-------- DATASET EXCERPTS
(** C7. On every reachable database the handlers and the schema agree: a command gives the
    same answer and the same rows whether or not the triggers and constraints that repeat
    the handlers' checks are run. *)
Theorem stock_guards_redundant call :
  run_stock true digest to_json from_json encode call db =
  run_stock false digest to_json from_json encode call db.
Proof. apply run_stock_agrees, reachable_settled. Qed.

(** C12. A cancelled reservation. When a result of the command is stored, the answer is that
    result and nothing changes. Otherwise the reservation was active and is cancelled; every
    allocation that was active for it is released and no other allocation is touched, so
    that it holds nothing any more; the answer is the sum of what was released; and no stock
    moves. *)
Theorem cancelled_reservation_freed tenant user scope key reservation db' answer :
  cancel_inventory_reservation guards digest to_json from_json encode tenant user scope key
    reservation db = Ok (db', answer) →
  ∃ p, PreparedCommand_from_parts_v1 digest tenant user None key (lit "cancel_inventory_reservation")
         (encode (CancelReservationRequest reservation)) = Ok p ∧
  match db.1 !! record_key p with
  | Some _ => replayed from_json db.1 p = Ok (Some answer) ∧ db' = db
  | None =>
      answer = CancelReservationResult reservation (allocated_of db.2 reservation) ∧
      (∃ r r', rows (reservations db.2) !! reservation = Some r ∧ active_reservation r = true ∧
         rows (reservations db'.2) !! reservation = Some r' ∧
         reservation_status r' = ReservationCancelled ∧ reservation_key r' = reservation_key r) ∧
      (∀ j, rows (allocations db'.2) !! j =
         (fun a => if (allocation_reservation a =? reservation) && active_allocation a
                   then with_allocation_status AllocationReleased a else a)
           <$> rows (allocations db.2) !! j) ∧
      allocated_of db'.2 reservation = 0 ∧
      entries db'.2 = entries db.2 ∧
      (∀ i, (fun b => (position b, qty_on_hand b)) <$> rows (balances db'.2) !! i =
         (fun b => (position b, qty_on_hand b)) <$> rows (balances db.2) !! i)
  end.
Proof.
  unfold cancel_inventory_reservation, locked_command. intros H.
  apply rbind_ok in H as (p & Hp & H). exists p. split; [done|].
  apply rbind_ok in H as (r & Hr%cancel_reservation_locks_ok & H).
  apply run_command_inv in H as [[Hrep ->]|(txn & json & _ & H & _ & _ & -> & _)].
  { destruct (db.1 !! record_key p) eqn:E; [done|].
    unfold replayed, load_stored_result in Hrep. by rewrite E in Hrep. }
  assert (Hact : active_reservation r = true).
  { unfold cancel_reservation_work in H. by destruct (active_reservation r). }
  apply (agrees_run _ _ _ _ (cancel_reservation_agrees guards scope reservation r db.2
    reachable_settled Hr)) in H as (_ & Hans & (r' & Hr' & Hst & Hkey) & H0 & _ & Hrows & Hent & Hbal).
  split_and!; try done. by exists r, r'.
Qed.

Lemma locked_line scope order line facility o l :
  lock_order_line scope order line facility db.2 = Ok (o, l) →
  orders (directory db.2) !! order = Some o ∧ order_items (directory db.2) !! line = Some l ∧
  line_owner l = order_owner o ∧ line_order l = order.
Proof.
  unfold lock_order_line. intros H.
  destruct (orders _ !! _) as [o'|]; [|done]. destruct (order_items _ !! _) as [l'|]; [|done].
  destruct (_ && _) eqn:E; [|done]. apply rbind_ok in H as (_ & _ & [= <- <-]). by bool_to_prop.
Qed.

(** C14. A reservation beyond what its order line has left is refused. While the sum fits in
    64 bits the refusal is the conflict the handler words; a quantity so large that the
    unchecked sum wraps passes the handler's comparison and is refused by the trigger's
    overflow instead, which the caller sees as an internal error. *)
Theorem excess_reservation_refused scope order line facility qty o l :
  lock_order_line scope order line facility db.2 = Ok (o, l) →
  order_deleted o || line_deleted l || inactive_order (order_status o) = false →
  0 < order_owner o → 0 < facility →
  require_active_inventory_owner_facility db.2 (order_owner o) facility = true →
  0 < qty ≤ i64_max → line_qty l ≤ i64_max →
  line_qty l < reserved_of db.2 (order_owner o) line + qty →
  reserve_work order line facility qty (o, l) db.2 =
    Err (if reserved_of db.2 (order_owner o) line + qty <=? i64_max
         then Conflict "reservation quantity exceeds remaining order line demand"
         else Internal "database error").
Proof.
  intros (Ho & Hl & Hown & Hord)%locked_line Hact Howner Hfac Hassigned Hq Hmax Hex.
  pose proof (settled_wf _ reachable_settled) as Hwf.
  pose proof (within_line _ (wf_demand _ Hwf) line l Hl) as Hle. rewrite Hown in Hle.
  pose proof (reserved_of_nonneg db.2 (order_owner o) line Hwf) as Hnn.
  assert (i64_min < 0) by done.
  unfold reserve_work. rewrite Hact. unfold owner_facility_scope, lock_active_owner_facility_tx.
  rewrite (proj2 (positive_new_ok _ _ _) (conj eq_refl Howner)).
  rewrite (proj2 (positive_new_ok _ _ _) (conj eq_refl Hfac)). cbn [rbind fst snd].
  rewrite Hassigned. cbn [rbind]. 
  rewrite (bigint_fits (reserved_of _ _ _)) by lia. cbn [rbind].
  unfold i64_add. destruct (Z.leb_spec (reserved_of db.2 (order_owner o) line + qty) i64_max).
  - rewrite wrap_i64_id by (unfold in_i64; lia). by rewrite (proj2 (Z.ltb_lt _ _)) by lia.
  - rewrite wrap_i64_over by lia. rewrite (proj2 (Z.ltb_ge _ _)) by (unfold i64_max in *; lia).
    unfold insert_reservation. cbn [reservation_owner reservation_facility]. rewrite Hassigned.
    rewrite (reservation_overflows _ _ o l) by (cbn; (done || lia)). done.
Qed.
End properties.

(** ** Witnesses *)

Lemma stock_books_reconcile_witness :
  length (entries demo.2) = 5%nat ∧ inventory_reconciliation demo.2 = [].
Proof.
  split; [apply demo_rows|].
  apply (stock_books_reconcile StockResult true sample_digest Some Some demo_encode demo_directory ∅
    demo demo_lines demo_reachable).
Defined.

Lemma stock_commitments_covered_witness :
  size (rows (allocations demo.2)) = 1%nat ∧
  ∀ i r, rows (reservations demo.2) !! i = Some r → allocated_of demo.2 i ≤ reservation_qty r.
Proof.
  split; [apply demo_rows|].
  apply (stock_commitments_covered StockResult true sample_digest Some Some demo_encode demo_directory ∅
    demo demo_lines demo_reachable).
Defined.

Lemma stock_rows_refer_witness :
  size (rows (holds demo.2)) = 1%nat ∧ ∀ i h, rows (holds demo.2) !! i = Some h → hold_ok demo.2 h.
Proof.
  split; [apply demo_rows|].
  apply (stock_rows_refer StockResult true sample_digest Some Some demo_encode demo_directory ∅
    demo demo_lines demo_reachable).
Defined.

Lemma stock_guards_redundant_witness :
  run_stock true sample_digest Some Some demo_encode
    (CallMove 1 3 unrestricted (lit "k9") 1 1 2 1 None no_memo) demo =
  run_stock false sample_digest Some Some demo_encode
    (CallMove 1 3 unrestricted (lit "k9") 1 1 2 1 None no_memo) demo.
Proof.
  apply (stock_guards_redundant StockResult true sample_digest Some Some demo_encode demo_directory ∅
    demo demo_lines demo_reachable).
Defined.

Definition demo_cancel : result (StockDatabase (Json := StockResult) * StockResult) ApplicationError :=
  cancel_inventory_reservation true sample_digest Some Some demo_encode 1 3 unrestricted (lit "k7") 1 demo.

Definition demo_cancelled : StockDatabase (Json := StockResult) :=
  match demo_cancel with Ok (db, _) => db | Err _ => demo end.

Lemma demo_cancels :
  match demo_cancel with Ok (_, CancelReservationResult 1 5) => true | _ => false end = true.
Proof. by vm_compute. Qed.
----------------
▶ **PROBLEM REQUIREMENTS**:
Read through the entries, then copy every line where the string "conj" is found.

▶ **FINISHED EXERCISE**:
  rewrite (proj2 (positive_new_ok _ _ _) (conj eq_refl Howner)).
  rewrite (proj2 (positive_new_ok _ _ _) (conj eq_refl Hfac)). cbn [rbind fst snd].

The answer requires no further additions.